By Michael Andor Brodeur GLOBE CORRESPONDENT MAY 23, 2016
Whenever I meet one of those couples who habitually complete each other’s sentences, I think two things: “Wow, these two are made for each other.” and “Wow, these two need to split up as quickly as possible.”
It’s an irksome quirk — advertising intimacy while telegraphing suffocation. It feels like watching two people mug each other, back and forth. You’re torn between stepping in and stepping away. Worst of all, it’s an insufficiently tacit confirmation that despite the limitless expanse of human thought, our paths across it are ultimately rather predicatable. It’s cute, I suppose; it just bums me out.
But since I’m psychoanalyzing, I might as well consider the possibility that perhaps this tendency resonates so negatively with me because it too closely resembles a corrosive relationship of my own: Me and my phone.
It started back in 2014 (i.e. iOS 8), when Apple first introduced QuickType, an amped-up version of predictive text that lets you forgo typing by tapping suggested words it pulls from a custom dictionary, culled and crafted from your past chats. Thus, the words it suggests are attempts to capture your unique style and voice, your tics and lols. It felt intrusively helpful. (Is phone-splaining a thing yet?)
But as many have discovered for themselves, if you experiment a little and restrict yourself to tapping only QuickType suggestions, the result is a hauntingly abstract self-portrait — a hybrid of confessional and generative poetry. Here’s one I just tapped out in a text that royally confused my husband:
“I’m at a time when the first place I love the fact is the most recent version and other options and a lot to be in my room for a week.”
Like a little puddle of gibberish, it doesn’t run deep – but on its surface, you can barely make out a distorted reflection. It might not make any sense, but it speaks to the power and potential of this fast-advancing technology.
And if Google’s new “smart messaging” app catches on, our phones will be even more keen to speak for us. Allo, which debuted last week at Google’s annual I/O developer conference and will be available this summer, features a number of amped-up standard chat-app functions: You can send stickers and animations, you can doodle on photos, you can shrink or enlarge your text with a swipe, and you can easily summon Google’s new digital assistant to carry out various tasks right from within a chat — that’s the “smart” part.
But the other component of the AI-enhanced Allo is Smart Reply, which, according to a blog postby Google, will allow you to “respond to messages without typing a single word” by learning from your conversational patterns. Allo can discern “whether you’re more of a ‘haha’ vs. ‘lol’ kind of person,” but it can also manufacture text responses to images: “If your friend sends you a photo of tacos, for example, you may see Smart Reply suggestions like “yummy” or “I love tacos.”
Yummy? I love tacos? (I do, but still. . .) Immediately, I’m freaked out and defensive: Get out of my head, Allo!

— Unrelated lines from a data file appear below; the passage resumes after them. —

(** * Control-Surface: MIDI message model and transport framing

    A shallow embedding of
      - [src/MIDI_Parsers/MIDI_MessageTypes.hpp]   (message structs),
      - [src/MIDI_Interfaces/USBMIDI_Interface.hpp] (USB packet transport),
      - [src/MIDI_Interfaces/SerialMIDI_Interface.hpp] (byte-stream transport).

    Conventions.  A [uint8_t] is a [Z] in [0, 256); every place where the
    C++ code converts a wider integer to [uint8_t] is written out with
    [u8].  Enumerations with underlying type [uint8_t] are their underlying
    values, because the code reaches them through [static_cast] from
    arbitrary bytes and compares them with [<=] and [>=]. *)

From Stdlib Require Import ZArith List Bool Lia String.
Import ListNotations.
Local Open Scope Z_scope.

(* -------------------------------------------------------------------------- *)
(** ** Bytes *)

Module U8.

(** Conversion of an integer to [uint8_t]. *)
Definition u8 (x : Z) : Z := x mod 256.

(** The predicate "is a value of type [uint8_t]". *)
Definition is_u8 (x : Z) : Prop := 0 <= x < 256.

(** All 256 values of [uint8_t], in increasing order. *)
Definition all_u8 : list Z := map Z.of_nat (seq 0 256).

(** The same for nibbles. *)
Definition all_u4 : list Z := map Z.of_nat (seq 0 16).

(** Membership in a list of integers, as a boolean. *)
Definition mem_Z (x : Z) (l : list Z) : bool := existsb (Z.eqb x) l.

End U8.
Import U8.

(* -------------------------------------------------------------------------- *)
(** ** MIDI_MessageTypes.hpp *)

(** [enum class MIDIMessageType : uint8_t]. *)
Module MIDIMessageType.
Definition NOTE_OFF : Z := 0x80.
Definition NOTE_ON : Z := 0x90.
Definition KEY_PRESSURE : Z := 0xA0.
Definition CC : Z := 0xB0.
Definition CONTROL_CHANGE : Z := CC.
Definition PROGRAM_CHANGE : Z := 0xC0.
Definition CHANNEL_PRESSURE : Z := 0xD0.
Definition PITCH_BEND : Z := 0xE0.
Definition SYSEX_START : Z := 0xF0.
Definition SYSEX_END : Z := 0xF7.
Definition TUNE_REQUEST : Z := 0xF6.
Definition TIMING_CLOCK : Z := 0xF8.
Definition UNDEFINED_REALTIME_1 : Z := 0xF9.
Definition START : Z := 0xFA.
Definition CONTINUE : Z := 0xFB.
Definition STOP : Z := 0xFC.
Definition UNDEFINED_REALTIME_2 : Z := 0xFD.
Definition ACTIVE_SENSING : Z := 0xFE.
Definition RESET : Z := 0xFF.
End MIDIMessageType.

(** [enum class MIDICodeIndexNumber : uint8_t]. *)
Module MIDICodeIndexNumber.
Definition MISC_FUNCTION_CODES : Z := 0x0.
Definition CABLE_EVENTS : Z := 0x1.
Definition SYSTEM_COMMON_2B : Z := 0x2.
Definition SYSTEM_COMMON_3B : Z := 0x3.
Definition SYSEX_START_CONT : Z := 0x4.
Definition SYSTEM_COMMON_1B : Z := 0x5.
Definition SYSEX_END_1B : Z := 0x5.
Definition SYSEX_END_2B : Z := 0x6.
Definition SYSEX_END_3B : Z := 0x7.
Definition NOTE_OFF : Z := 0x8.
Definition NOTE_ON : Z := 0x9.
Definition KEY_PRESSURE : Z := 0xA.
Definition CONTROL_CHANGE : Z := 0xB.
Definition PROGRAM_CHANGE : Z := 0xC.
Definition CHANNEL_PRESSURE : Z := 0xD.
Definition PITCH_BEND : Z := 0xE.
Definition SINGLE_BYTE : Z := 0xF.
End MIDICodeIndexNumber.

(** [struct ChannelMessage]: four [uint8_t] fields. *)
Record ChannelMessage : Type := mkChannelMessage {
  header : Z; (* MIDI status byte (message type and channel) *)
  data1 : Z;
  data2 : Z;
  cable : Z   (* USB MIDI cable number *)
}.

Module ChannelMessage.

(** [bool operator==(ChannelMessage other) const]. *)
Definition eqb (this other : ChannelMessage) : bool :=
  (header this =? header other) && (data1 this =? data1 other) &&
  (data2 this =? data2 other) && (cable this =? cable other).

(** [bool operator!=(ChannelMessage other) const]. *)
Definition neqb (this other : ChannelMessage) : bool := negb (eqb this other).

(** [Channel getChannel() const], as the raw channel number. *)
Definition getChannel (this : ChannelMessage) : Z := Z.land (header this) 0x0F.

(** [MIDIMessageType getMessageType() const]. *)
Definition getMessageType (this : ChannelMessage) : Z :=
  Z.land (header this) 0xF0.

(** [uint8_t getData1() const] and [uint8_t getData2() const]. *)
Definition getData1 (this : ChannelMessage) : Z := data1 this.
Definition getData2 (this : ChannelMessage) : Z := data2 this.

(** [void setData1(uint8_t data)]: the object after the call. *)
Definition setData1 (this : ChannelMessage) (data : Z) : ChannelMessage :=
  {| header := header this; data1 := data; data2 := data2 this;
     cable := cable this |}.

(** [void getData2(uint8_t data) { data2 = data; }]: the one-parameter
    overload.  A [void] method is a function to the object after the call
    paired with the unit value. *)
Definition getData2_1 (this : ChannelMessage) (data : Z)
  : unit * ChannelMessage :=
  (tt, {| header := header this; data1 := data1 this; data2 := data;
          cable := cable this |}).

(** [bool hasTwoDataBytes() const]. *)
Definition hasTwoDataBytes (this : ChannelMessage) : bool :=
  let type := getMessageType this in
  (type <=? MIDIMessageType.CONTROL_CHANGE) ||
  (type =? MIDIMessageType.PITCH_BEND).

(** [bool hasValidHeader() const]. *)
Definition hasValidHeader (this : ChannelMessage) : bool :=
  let type := getMessageType this in
  (MIDIMessageType.NOTE_OFF <=? type) &&
  (type <=? MIDIMessageType.PITCH_BEND).

(** [ChannelMessage(MIDIMessageType type, Channel channel, uint8_t data1,
    uint8_t data2, Cable cable)], with the raw channel and cable numbers
    ([getRaw()]): [uint8_t(type) | channel.getRaw()] is of type [int] and
    is converted to the [uint8_t header] of the delegated constructor. *)
Definition make (type channel data1 data2 cable : Z) : ChannelMessage :=
  mkChannelMessage (u8 (Z.lor (u8 type) channel)) data1 data2 cable.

Rudimentary forms of predictive text have been with us for decades. Those first formative spellcheck sabotages perpetrated in 1997 by Microsoft Word not only inspired a catch-all term for assistant-assisted errors (the “Cupertino Effect,” coined when Word would ironically zap a hyphenless cooperation into Cupertino, the home of Apple), but a whole genre of comedy (see:Damn You, AutoCorrect). And anyone who lived through the pre-smart cellphone era remembers fondly the tap-saving efficacy of T9 (“text on 9 keys”) shorthand — it was the only thing keeping thousands of RAZRs from getting thrown at a thousand walls.
Early efforts in predicitive text seemed like genuinely offered solutions to practical problems posed by the technology itself or the fatness of one’s thumbs. The idea behind Allo, on the other hand, seems to be offering assistance where it’s not necessary — like coming home to find your intern matching up your socks — and it feels a little invasive.

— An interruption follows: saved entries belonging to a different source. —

(** * Personal Expense Tracker: the sync core, the demo API and the summaries

    A shallow embedding of [server.js], [src/db.js] and the stateful part of
    [src/App.jsx] (loadExpenses, syncExpenses, handleDelete, getSummary).

    - JavaScript numbers are [number]: exact rationals plus NaN.  IEEE-754
      rounding, the infinities and the negative zero are not modelled.
    - A request body is read through the five properties the handlers
      destructure; a property that is absent reads as [VUndefined].
    - Client records are typed as the data model types them: [id],
      [description], [category] and [date] are strings, [amount] is a
      number, [synced] a boolean that only local records carry.
    - Asynchronous client code runs in a state-and-exception monad over a
      [World] made of the remote list, the IndexedDB store, the React state
      and the outcome of the transport for each request still to come. *)

From Stdlib Require Import ZArith QArith Qcanon List String Ascii Bool Lia.
From Stdlib Require Import Sorting.Sorted Structures.OrderedTypeEx.
Import ListNotations.

Set Warnings "-register-all".

Local Open Scope string_scope.
Local Open Scope list_scope.

(** ** JavaScript values *)

Inductive number : Type :=
| NaN
| Num (q : Qc).

Definition num_zero : number := Num (Q2Qc 0).

(** [a + b] on two numbers. *)
Definition num_add (a b : number) : number :=
  match a, b with
  | Num x, Num y => Num (x + y)%Qc
  | _, _ => NaN
  end.

(** [a <= b] on two numbers; false as soon as one is NaN. *)
Definition num_le (a b : number) : Prop :=
  match a, b with
  | Num x, Num y => (x <= y)%Qc
  | _, _ => False
  end.

Definition num_truthy (n : number) : bool :=
  match n with
  | NaN => false
  | Num q => negb (Qeq_bool q 0)
  end.

(** The values a parsed JSON body can hold, plus [undefined] for a property
    that is not there. *)
Inductive value : Type :=
| VUndefined
| VNull
| VBool (b : bool)
| VNum (n : number)
| VStr (s : string)
| VArr (l : list value)
| VObj (l : list (string * value)).

(** ToBoolean. *)
Definition truthy (v : value) : bool :=
  match v with
  | VUndefined | VNull => false
  | VBool b => b
  | VNum n => num_truthy n
  | VStr s => negb (s =? "")
  | VArr _ | VObj _ => true
  end.

(** [v === s] for a string [s]. *)
Definition strict_eq_str (v : value) (s : string) : bool :=
  match v with
  | VStr s' => s' =? s
  | _ => false
  end.

(** [parseFloat] restricted to number arguments (where it is the identity);
    every other argument is sent to NaN.  It instantiates the [parseFloat]
    parameter of the server when a handler is run on a concrete request. *)
Definition parseFloat_num (v : value) : number :=
  match v with
  | VNum n => n
  | _ => NaN
  end.

(** ** server.js *)

Module Server.

Record expense : Type := mkExpense {
  id : value;
  amount : number;
  description : value;
  category : value;
  date : value
}.

(** The properties of [req.body] the handlers destructure. *)
Record body : Type := mkBody {
  b_id : value;
  b_amount : value;
  b_description : value;
  b_category : value;
  b_date : value
}.

Inductive payload : Type :=
| PError (error : string)
| PExpense (e : expense)
| PList (l : list expense)
| PEmpty.

Record response : Type := mkResponse {
  status : Z;
  sent : payload
}.

(** [expenses] is the module-level list; [disk] lists, oldest first, the
    arrays [saveToDisk] has handed to [fs.writeFile]. *)
Record state : Type := mkState {
  expenses : list expense;
  disk : list (list expense)
}.

Inductive request : Type :=
| GET
| POST (b : body)
| PUT (id : string) (b : body)
| DELETE (id : string).

Definition saveToDisk (st : state) : state :=
  {| expenses := expenses st; disk := disk st ++ [expenses st] |}.

(** [expenses.findIndex(exp => exp.id === id)]; [None] stands for -1. *)
Fixpoint findIndex (i : string) (l : list expense) : option nat :=
  match l with
  | [] => None
  | e :: r =>
      if strict_eq_str (id e) i then Some O
      else option_map S (findIndex i r)
  end.

(** [expenses[n] = e] for an index inside the array. *)
Fixpoint assign (n : nat) (e : expense) (l : list expense) : list expense :=
  match l, n with
  | [], _ => []
  | _ :: r, O => e :: r
  | x :: r, S n' => x :: assign n' e r
  end.

(** [expenses.splice(n, 1)]. *)
Fixpoint splice1 (n : nat) (l : list expense) : list expense :=
  match l, n with
  | [], _ => []
  | _ :: r, O => r
  | x :: r, S n' => x :: splice1 n' r
  end.

Section Handlers.

(** The JavaScript built-in, applied to whatever the body holds. *)
Variable parseFloat : value -> number.

Definition get (st : state) : state * response :=
  (st, mkResponse 200 (PList (expenses st))).

Definition post (b : body) (st : state) : state * response :=
  if negb (truthy (b_id b)) || negb (truthy (b_amount b))
     || negb (truthy (b_description b)) || negb (truthy (b_category b))
     || negb (truthy (b_date b))
  then (st, mkResponse 400 (PError "All fields are required"))
  else
    let newExpense :=
      mkExpense (b_id b) (parseFloat (b_amount b)) (b_description b)
                (b_category b) (b_date b) in
    let st1 := {| expenses := expenses st ++ [newExpense]; disk := disk st |} in
    (saveToDisk st1, mkResponse 201 (PExpense newExpense)).

Definition put (i : string) (b : body) (st : state) : state * response :=
  match findIndex i (expenses st) with
  | None => (st, mkResponse 404 (PError "Expense not found"))
  | Some expenseIndex =>
      if negb (truthy (b_amount b)) || negb (truthy (b_description b))
         || negb (truthy (b_category b)) || negb (truthy (b_date b))
      then (st, mkResponse 400 (PError "All fields are required"))
      else
        let updated :=
          mkExpense (VStr i) (parseFloat (b_amount b)) (b_description b)
                    (b_category b) (b_date b) in
        let st1 := {| expenses := assign expenseIndex updated (expenses st);
                      disk := disk st |} in
        (saveToDisk st1, mkResponse 200 (PExpense updated))
  end.

Definition delete (i : string) (st : state) : state * response :=
  match findIndex i (expenses st) with
  | None => (st, mkResponse 404 (PError "Expense not found"))
  | Some expenseIndex =>
      let st1 := {| expenses := splice1 expenseIndex (expenses st);
                    disk := disk st |} in
      (saveToDisk st1, mkResponse 204 PEmpty)
  end.

Definition handle (r : request) (st : state) : state * response :=
  match r with
  | GET => get st
  | POST b => post b st
  | PUT i b => put i b st
  | DELETE i => delete i st
  end.

End Handlers.

(** The five required properties all pass the [!x] test. *)
Definition all_truthy (b : body) : bool :=
  truthy (b_id b) && truthy (b_amount b) && truthy (b_description b)
  && truthy (b_category b) && truthy (b_date b).

(** A property is missing when the body does not have it. *)
Definition missing (v : value) : Prop := v = VUndefined.

Definition any_missing (b : body) : Prop :=
  missing (b_id b) \/ missing (b_amount b) \/ missing (b_description b)
  \/ missing (b_category b) \/ missing (b_date b).

Definition unique_ids (l : list expense) : Prop := NoDup (map id l).

(** The requests of [rs] served one after the other, with the answers in
    the order of the requests. *)
Fixpoint run (parseFloat : value -> number) (rs : list request) (st : state)
    : state * list response :=
  match rs with
  | [] => (st, [])
  | r :: rs' =>
      let (st1, answer) := handle parseFloat r st in
      let (st2, answers) := run parseFloat rs' st1 in
      (st2, answer :: answers)
  end.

Text messages are among our last sacred spaces in the digital realm. Within them we speak freely, and let tiny textual idiosyncrasies signal our humanity through the screen. Do I really want Google hoovering up everything I say? Do I need it to put words in my mouth? Faced with Allo’s predicitve powers, will I go out of my way to throw it off course? Say “OK” one day and “okey-doke” the next, just to prove to Google (or myself) that I’m more complex than its best guess? This relationship already sounds exhausting.
Like everything else Google comes up with (save for maybe Wave), I’m sure I’ll eventually warm up to the eager pupil that is Allo — maybe once it can convincingly bang out my column? For now, if Google imagines I want my conversations reduced to a menu of prefabricated expressions, it doesn’t know me so well.